» **EXERCISE AIM**:
Wherever a line of the listing holds the string "Require", copy that line.

» **THE RECORDS**:
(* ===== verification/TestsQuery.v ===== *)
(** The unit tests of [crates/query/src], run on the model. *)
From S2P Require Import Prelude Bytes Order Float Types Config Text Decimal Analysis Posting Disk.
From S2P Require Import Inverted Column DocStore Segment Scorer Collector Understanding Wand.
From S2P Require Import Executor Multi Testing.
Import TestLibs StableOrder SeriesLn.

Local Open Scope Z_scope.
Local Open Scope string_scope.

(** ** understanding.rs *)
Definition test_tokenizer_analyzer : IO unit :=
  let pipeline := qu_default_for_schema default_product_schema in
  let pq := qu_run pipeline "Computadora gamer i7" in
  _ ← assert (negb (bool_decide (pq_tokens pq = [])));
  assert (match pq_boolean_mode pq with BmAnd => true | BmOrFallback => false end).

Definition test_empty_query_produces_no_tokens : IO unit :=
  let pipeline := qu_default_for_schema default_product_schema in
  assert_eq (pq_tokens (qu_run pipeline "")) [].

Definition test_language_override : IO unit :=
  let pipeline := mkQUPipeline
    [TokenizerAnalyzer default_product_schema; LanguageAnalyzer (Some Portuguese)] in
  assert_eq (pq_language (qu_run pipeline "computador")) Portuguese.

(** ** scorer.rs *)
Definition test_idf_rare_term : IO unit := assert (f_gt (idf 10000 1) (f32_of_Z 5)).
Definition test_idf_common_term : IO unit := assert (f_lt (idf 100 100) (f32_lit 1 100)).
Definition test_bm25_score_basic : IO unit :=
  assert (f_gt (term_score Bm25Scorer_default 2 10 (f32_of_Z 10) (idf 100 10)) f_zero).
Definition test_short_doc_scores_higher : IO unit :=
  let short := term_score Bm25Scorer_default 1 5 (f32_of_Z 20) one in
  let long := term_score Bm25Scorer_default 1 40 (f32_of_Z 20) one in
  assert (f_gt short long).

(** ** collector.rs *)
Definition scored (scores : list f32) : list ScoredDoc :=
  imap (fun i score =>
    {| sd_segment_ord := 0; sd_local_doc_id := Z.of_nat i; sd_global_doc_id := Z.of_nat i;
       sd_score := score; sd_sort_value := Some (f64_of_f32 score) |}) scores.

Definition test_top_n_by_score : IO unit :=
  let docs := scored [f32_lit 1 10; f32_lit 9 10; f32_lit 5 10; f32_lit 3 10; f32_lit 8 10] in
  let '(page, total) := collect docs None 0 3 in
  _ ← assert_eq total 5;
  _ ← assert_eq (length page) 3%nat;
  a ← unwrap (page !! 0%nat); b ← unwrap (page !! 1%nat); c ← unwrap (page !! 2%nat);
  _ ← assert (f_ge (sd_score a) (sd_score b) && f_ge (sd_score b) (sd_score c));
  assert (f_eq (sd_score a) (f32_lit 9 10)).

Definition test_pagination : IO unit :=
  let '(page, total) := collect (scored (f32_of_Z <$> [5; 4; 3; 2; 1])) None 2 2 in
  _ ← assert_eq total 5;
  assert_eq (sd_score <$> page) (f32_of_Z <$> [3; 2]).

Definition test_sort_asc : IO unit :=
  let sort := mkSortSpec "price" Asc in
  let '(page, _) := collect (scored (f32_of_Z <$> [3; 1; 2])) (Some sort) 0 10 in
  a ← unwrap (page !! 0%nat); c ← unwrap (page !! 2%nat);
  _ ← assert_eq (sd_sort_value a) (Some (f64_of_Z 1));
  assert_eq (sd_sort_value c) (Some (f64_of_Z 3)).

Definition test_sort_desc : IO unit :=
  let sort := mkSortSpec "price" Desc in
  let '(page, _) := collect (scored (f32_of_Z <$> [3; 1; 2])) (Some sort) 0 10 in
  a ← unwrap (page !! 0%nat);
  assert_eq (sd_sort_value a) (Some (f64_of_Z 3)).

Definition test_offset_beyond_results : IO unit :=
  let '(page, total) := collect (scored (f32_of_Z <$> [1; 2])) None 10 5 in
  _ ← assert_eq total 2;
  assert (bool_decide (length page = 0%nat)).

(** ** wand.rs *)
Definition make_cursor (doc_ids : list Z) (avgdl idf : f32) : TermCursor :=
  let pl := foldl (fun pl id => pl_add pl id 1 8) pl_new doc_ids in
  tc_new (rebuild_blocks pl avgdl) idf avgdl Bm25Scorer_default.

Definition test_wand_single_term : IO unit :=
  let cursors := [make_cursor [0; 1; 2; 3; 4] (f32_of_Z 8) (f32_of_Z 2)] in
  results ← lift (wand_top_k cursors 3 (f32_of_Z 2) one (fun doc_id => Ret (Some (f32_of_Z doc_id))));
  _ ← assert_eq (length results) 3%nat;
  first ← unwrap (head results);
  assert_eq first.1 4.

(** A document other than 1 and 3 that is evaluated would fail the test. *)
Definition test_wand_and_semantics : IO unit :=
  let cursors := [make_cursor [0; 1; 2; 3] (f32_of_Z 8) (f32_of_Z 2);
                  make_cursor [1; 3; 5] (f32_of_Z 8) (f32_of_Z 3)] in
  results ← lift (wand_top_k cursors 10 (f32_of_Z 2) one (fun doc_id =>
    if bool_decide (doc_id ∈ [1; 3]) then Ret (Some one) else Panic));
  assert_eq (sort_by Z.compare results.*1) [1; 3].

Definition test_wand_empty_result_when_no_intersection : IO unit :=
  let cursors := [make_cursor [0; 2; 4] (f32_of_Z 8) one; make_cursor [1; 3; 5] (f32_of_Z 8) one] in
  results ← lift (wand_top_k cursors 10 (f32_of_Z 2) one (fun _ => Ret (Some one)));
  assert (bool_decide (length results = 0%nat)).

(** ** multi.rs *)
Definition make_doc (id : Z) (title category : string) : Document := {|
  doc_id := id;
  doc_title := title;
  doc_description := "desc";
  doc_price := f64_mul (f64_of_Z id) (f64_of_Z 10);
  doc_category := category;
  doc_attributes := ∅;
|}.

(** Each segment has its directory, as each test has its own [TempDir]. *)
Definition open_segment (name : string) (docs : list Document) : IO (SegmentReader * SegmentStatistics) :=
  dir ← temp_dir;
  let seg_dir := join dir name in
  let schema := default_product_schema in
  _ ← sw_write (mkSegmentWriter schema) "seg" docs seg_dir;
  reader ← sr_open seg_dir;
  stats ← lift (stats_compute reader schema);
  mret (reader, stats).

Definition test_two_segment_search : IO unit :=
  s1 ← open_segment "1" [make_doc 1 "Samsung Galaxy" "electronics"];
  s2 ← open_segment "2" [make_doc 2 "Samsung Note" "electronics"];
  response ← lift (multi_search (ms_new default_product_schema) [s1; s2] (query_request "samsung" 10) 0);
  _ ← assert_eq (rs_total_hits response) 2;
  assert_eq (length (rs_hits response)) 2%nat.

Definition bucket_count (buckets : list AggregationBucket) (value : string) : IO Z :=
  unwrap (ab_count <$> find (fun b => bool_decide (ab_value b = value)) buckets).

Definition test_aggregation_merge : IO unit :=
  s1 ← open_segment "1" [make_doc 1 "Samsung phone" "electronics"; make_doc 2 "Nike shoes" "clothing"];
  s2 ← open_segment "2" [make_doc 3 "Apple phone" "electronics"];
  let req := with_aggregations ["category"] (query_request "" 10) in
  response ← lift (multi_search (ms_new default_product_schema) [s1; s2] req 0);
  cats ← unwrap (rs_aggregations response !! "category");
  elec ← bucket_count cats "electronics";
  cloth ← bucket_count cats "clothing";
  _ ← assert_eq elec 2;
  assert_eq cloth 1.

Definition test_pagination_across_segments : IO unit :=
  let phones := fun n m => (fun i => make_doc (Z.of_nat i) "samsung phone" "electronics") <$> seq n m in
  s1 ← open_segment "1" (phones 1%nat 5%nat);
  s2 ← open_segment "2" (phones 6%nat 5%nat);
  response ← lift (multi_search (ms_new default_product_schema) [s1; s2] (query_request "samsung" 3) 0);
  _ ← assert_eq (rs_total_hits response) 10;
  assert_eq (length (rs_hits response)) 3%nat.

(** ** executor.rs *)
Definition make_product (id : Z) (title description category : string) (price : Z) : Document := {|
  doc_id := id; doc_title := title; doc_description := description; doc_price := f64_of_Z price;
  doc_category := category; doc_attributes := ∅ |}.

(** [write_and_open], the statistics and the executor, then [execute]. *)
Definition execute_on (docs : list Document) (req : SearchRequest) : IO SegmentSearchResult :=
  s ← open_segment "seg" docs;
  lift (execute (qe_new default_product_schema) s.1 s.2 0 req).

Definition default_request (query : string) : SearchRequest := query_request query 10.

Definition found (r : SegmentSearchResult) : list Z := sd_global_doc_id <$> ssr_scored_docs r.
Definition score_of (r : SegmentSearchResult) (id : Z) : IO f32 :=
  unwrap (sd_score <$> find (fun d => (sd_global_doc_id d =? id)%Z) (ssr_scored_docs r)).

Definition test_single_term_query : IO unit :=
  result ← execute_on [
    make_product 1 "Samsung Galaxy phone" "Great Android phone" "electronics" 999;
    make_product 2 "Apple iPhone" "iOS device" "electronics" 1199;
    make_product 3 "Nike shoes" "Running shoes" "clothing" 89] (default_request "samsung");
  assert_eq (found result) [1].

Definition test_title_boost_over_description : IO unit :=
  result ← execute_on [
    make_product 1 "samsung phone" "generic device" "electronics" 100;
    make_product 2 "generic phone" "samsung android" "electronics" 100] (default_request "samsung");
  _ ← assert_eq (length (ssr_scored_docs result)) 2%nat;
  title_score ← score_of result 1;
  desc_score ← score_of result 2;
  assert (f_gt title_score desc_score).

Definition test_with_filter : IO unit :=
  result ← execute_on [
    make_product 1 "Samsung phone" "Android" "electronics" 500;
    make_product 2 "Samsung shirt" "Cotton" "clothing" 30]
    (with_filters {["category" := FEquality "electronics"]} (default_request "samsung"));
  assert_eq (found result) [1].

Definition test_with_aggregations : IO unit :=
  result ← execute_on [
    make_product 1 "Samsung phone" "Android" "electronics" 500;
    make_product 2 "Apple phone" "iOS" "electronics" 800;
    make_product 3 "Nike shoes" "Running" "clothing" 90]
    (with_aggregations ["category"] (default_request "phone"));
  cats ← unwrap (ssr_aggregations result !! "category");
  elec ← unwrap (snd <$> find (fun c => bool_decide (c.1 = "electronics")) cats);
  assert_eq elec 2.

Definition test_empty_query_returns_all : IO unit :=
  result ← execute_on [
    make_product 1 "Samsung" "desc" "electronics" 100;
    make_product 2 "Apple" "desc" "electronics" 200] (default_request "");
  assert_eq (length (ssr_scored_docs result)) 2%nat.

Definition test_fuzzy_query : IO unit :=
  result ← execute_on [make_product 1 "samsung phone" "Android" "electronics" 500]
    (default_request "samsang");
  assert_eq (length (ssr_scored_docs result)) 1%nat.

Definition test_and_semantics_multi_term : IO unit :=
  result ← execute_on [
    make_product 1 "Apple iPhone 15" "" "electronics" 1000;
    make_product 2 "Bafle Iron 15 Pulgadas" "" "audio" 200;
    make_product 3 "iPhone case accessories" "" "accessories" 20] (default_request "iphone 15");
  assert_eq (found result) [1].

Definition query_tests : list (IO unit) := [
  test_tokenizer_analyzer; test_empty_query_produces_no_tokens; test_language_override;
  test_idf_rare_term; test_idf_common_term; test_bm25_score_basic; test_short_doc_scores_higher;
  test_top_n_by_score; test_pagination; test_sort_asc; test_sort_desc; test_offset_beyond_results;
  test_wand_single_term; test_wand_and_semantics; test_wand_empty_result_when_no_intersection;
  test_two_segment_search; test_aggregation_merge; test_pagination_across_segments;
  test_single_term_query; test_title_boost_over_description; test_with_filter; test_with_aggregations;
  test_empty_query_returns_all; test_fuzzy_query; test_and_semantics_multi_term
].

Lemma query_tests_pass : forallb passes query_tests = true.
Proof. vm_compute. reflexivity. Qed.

» **PROBLEM SOLUTION**:
From S2P Require Import Prelude Bytes Order Float Types Config Text Decimal Analysis Posting Disk.
From S2P Require Import Inverted Column DocStore Segment Scorer Collector Understanding Wand.
From S2P Require Import Executor Multi Testing.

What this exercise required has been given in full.